> THE PROBLEM
Write out every entry in full. Leave nothing out.

──────── ENTRIES SHOWN

(* ===== verification/_CoqProject ===== *)
-Q . S2P
Prelude.v
ReturnCode.v
Effects.v
Bitmap.v
Memory.v
Replacer.v
OsFile.v
BufferPool.v
PoolInvariant.v
PoolTheorems.v
PoolAlloc.v
RecordPage.v
RecordPageTheorems.v
RecordPageContract.v
RecordFile.v
RecordFileTheorems.v
KeyCompare.v
BTreeNode.v
BTree.v
BTreeScan.v
BTreeNodeLaws.v
BTreeInsertLemmas.v
BTreeInsert.v
BTreeDelete.v
BTreeOrder.v
BTreeSearch.v
BTreeIndex.v
Dates.v
TableMeta.v
TableMetaTheorems.v
ConditionFilter.v
Trx.v
Index.v
Table.v
Values.v
SmallFloats.v
TableScan.v
Db.v
TableTheorems.v
TableFrame.v
TableDemo.v
TrxTheorems.v
TrxRuns.v
Catalog.v
CatalogRuns.v
Expression.v
Tuples.v
TuplesTheorems.v
TupleFilter.v
KeyOrder.v
Aggregation.v
AggregationTheorems.v
AggregationGroups.v
ExecNodes.v
Syntax.v
Select.v
LoadData.v
QueryFilter.v
Executors.v
ExecutorBuilder.v
Server.v
RowTheorems.v
QueryTheorems.v
SelectTheorems.v
ServerTheorems.v
ExecutorTheorems.v
LoadTheorems.v
SelectDemo.v
ExecutorDemo.v
ParserTables.v
Lexer.v
LexRules.v
LexerTheorems.v
ParserGrammar.v
Parser.v
ParserCertificate.v
ParserTheorems.v
ParserInsert.v
ParseStage.v
ParserDemo.v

────────────────

> REPLY TO THE TASK
(* ===== verification/_CoqProject ===== *)
-Q . S2P
Prelude.v
ReturnCode.v
Effects.v
Bitmap.v
Memory.v
Replacer.v
OsFile.v
BufferPool.v
PoolInvariant.v
PoolTheorems.v
PoolAlloc.v
RecordPage.v
RecordPageTheorems.v
RecordPageContract.v
RecordFile.v
RecordFileTheorems.v
KeyCompare.v
BTreeNode.v
BTree.v
BTreeScan.v
BTreeNodeLaws.v
BTreeInsertLemmas.v
BTreeInsert.v
BTreeDelete.v
BTreeOrder.v
BTreeSearch.v
BTreeIndex.v
Dates.v
TableMeta.v
TableMetaTheorems.v
ConditionFilter.v
Trx.v
Index.v
Table.v
Values.v
SmallFloats.v
TableScan.v
Db.v
TableTheorems.v
TableFrame.v
TableDemo.v
TrxTheorems.v
TrxRuns.v
Catalog.v
CatalogRuns.v
Expression.v
Tuples.v
TuplesTheorems.v
TupleFilter.v
KeyOrder.v
Aggregation.v
AggregationTheorems.v
AggregationGroups.v
ExecNodes.v
Syntax.v
Select.v
LoadData.v
QueryFilter.v
Executors.v
ExecutorBuilder.v
Server.v
RowTheorems.v
QueryTheorems.v
SelectTheorems.v
ServerTheorems.v
ExecutorTheorems.v
LoadTheorems.v
SelectDemo.v
ExecutorDemo.v
ParserTables.v
Lexer.v
LexRules.v
LexerTheorems.v
ParserGrammar.v
Parser.v
ParserCertificate.v
ParserTheorems.v
ParserInsert.v
ParseStage.v
ParserDemo.v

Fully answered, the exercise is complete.